Bahkan kemungkinannya meningkat hingga tiga kali lipat pada mereka yang berusia 57 tahun atau lebih muda.

Para peneliti menganalisis data dari tingkat hormon di rambut dan kulit kepala pada lebih dari enam ribu sampel rambut yang diperoleh dari pria dan wanita dewasa.

Sampel rambut itu dianalisis selama lima sampai tujuh tahun. Hasilnya, ditemukan setidaknya 133 kejadian penyakit kardiovaskular selama masa studi.

Individu dengan peningkatan kadar hormon kortisol dan kortison, berisiko dua kali lipat mengalami penyakit kardiovaskular.

Namun, bagi mereka yang berusia 57 tahun ke atas, tidak ada hubungan kuat yang diamati antara kortison rambut dan kadar kortisol dengan penyakit kardiovaskular.

Penulis studi dari Pusat Medis Universitas Erasmus di Rotterdam, Prof.
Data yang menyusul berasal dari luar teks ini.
(** * E-commerce backend: controllers over a document store and a read-through cache

    A shallow embedding of the request handlers of
    [backend/src/controllers/order.ts], [backend/dist/controllers/product.js]
    and of the [adminOnly] middleware.  A handler is a function from the
    request data and the state of the world (cache and collections) to an
    outcome and a new state of the world.

    What the handlers import from files that are not part of the sources at
    hand ([app.js], [utils/features.js], the Mongoose models and their
    schemas) or from the JavaScript runtime is collected in the class
    [Collaborators]. *)

From Stdlib Require Import ZArith QArith Ascii String List Lia.
From stdpp Require Import base option strings list gmap pretty.

Set Warnings "-register-all".

Local Open Scope Z_scope.
Local Open Scope string_scope.

(** ** JavaScript values *)

(** A number of the runtime.  [Int z] is an integer that the runtime prints
    in decimal digits, as it prints every integer of absolute value below
    [1e21]; [Float printed] is any other number (a fraction, a number too
    large to be printed in digits, an infinity), given by the text the
    runtime prints for it, such as [1.5], [1e+21] or [Infinity].  [NaN] is
    not among them: a conversion that yields [NaN] yields [None] here. *)
Inductive number : Type :=
| Int (z : Z)
| Float (printed : string).

(** A number inside a template literal. *)
Definition number_text (n : number) : string :=
  match n with
  | Int z => pretty z
  | Float printed => printed
  end.

(** [!n] on a number: [0] is falsy, every other number is truthy. *)
Definition is_zero (n : number) : bool :=
  match n with
  | Int z => Z.eqb z 0
  | Float _ => false
  end.

(** A plain value, as [JSON.parse] and the parsers of request bodies produce
    it.  The fields of a multipart form are strings. *)
Inductive json : Type :=
| JNull
| JBool (b : bool)
| JNum (n : number)
| JStr (s : string)
| JArr (items : list json)
| JObj (members : list (string * json)).

(** Truthiness of a value that may be [undefined]: [!v] holds for
    [undefined], [null], [false], [0] and the empty string.  Every other
    string is truthy, the text [0] included, and so is every array and
    every object, the empty ones included. *)
Definition truthy (v : option json) : bool :=
  match v with
  | None => false
  | Some JNull => false
  | Some (JBool b) => b
  | Some (JNum n) => negb (is_zero n)
  | Some (JStr s) => negb (String.eqb s "")
  | Some (JArr _) => true
  | Some (JObj _) => true
  end.

(** Truthiness of a string that may be [undefined]: [!s] holds for
    [undefined] and for the empty string. *)
Definition truthy_str (s : option string) : bool :=
  match s with
  | Some s => negb (String.eqb s "")
  | None => false
  end.

(** Truthiness of a document that a query may not have found: [null] is
    falsy, every document is truthy. *)
Definition truthy_obj {A : Type} (o : option A) : bool :=
  match o with
  | Some _ => true
  | None => false
  end.

(** ** Data model *)

Record User : Type := mkUser {
  u_id : string;
  u_name : string;
  u_photo : string;
  role : string
}.

Record Photo : Type := mkPhoto {
  public_id : string;
  url : string
}.

Record Product : Type := mkProduct {
  p_id : string;
  name : string;
  price : number;
  stock : number;
  category : string;
  description : string;
  photos : list Photo;
  ratings : Q;
  numOfReviews : Z
}.

Record OrderItem : Type := mkOrderItem {
  productId : string;
  quantity : Z
}.

Record Order : Type := mkOrder {
  o_id : string;
  shippingInfo : json;
  orderItems : list OrderItem;
  user : string;
  subtotal : number;
  tax : number;
  shippingCharges : option number;
  discount : option number;
  total : number;
  status : string
}.

Record Review : Type := mkReview {
  comment : string;
  rating : Z;
  r_user : string;
  r_product : string
}.

(** [populate("user", "name")]: the user reference replaced by the fields
    selected from the referenced user, or by [null] when there is none. *)
Record PopulatedOrder : Type := mkPopulatedOrder {
  po_order : Order;
  po_user : option (string * string)
}.

Record PopulatedReview : Type := mkPopulatedReview {
  pr_review : Review;
  pr_user : option (string * string * string)
}.

(** What a handler puts in a response or hands to [JSON.stringify]. *)
Inductive jsval : Type :=
| VUndefined
| VJson (j : json)
| VNumber (n : number)
| VOrders (l : list Order)
| VPopulatedOrders (l : list PopulatedOrder)
| VPopulatedOrder (o : PopulatedOrder)
| VProducts (l : list Product)
| VProduct (p : Product)
| VCategories (l : list string)
| VReviews (l : list PopulatedReview)
| VObject (members : list (string * jsval)).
Elisabeth van Rossum mengatakan, para peneliti berharap analisis rambut berfungsi sebagai tes untuk membantu dokter dalam mengidentifikasi individu yang berisiko tinggi penyakit kardiovaskular, untuk menghasilkan pendekatan pengobatan baru di masa depan.

"Harapan kami adalah bahwa analisis rambut pada akhirnya terbukti bermanfaat sebagai tes yang dapat membantu dokter menentukan individu mana yang mungkin berisiko tinggi terkena penyakit kardiovaskular. Kemudian, mungkin di masa depan penargetan efek hormon stres dalam tubuh bisa menjadi metode baru target pengobatan," jelas Prof. Elisabeth.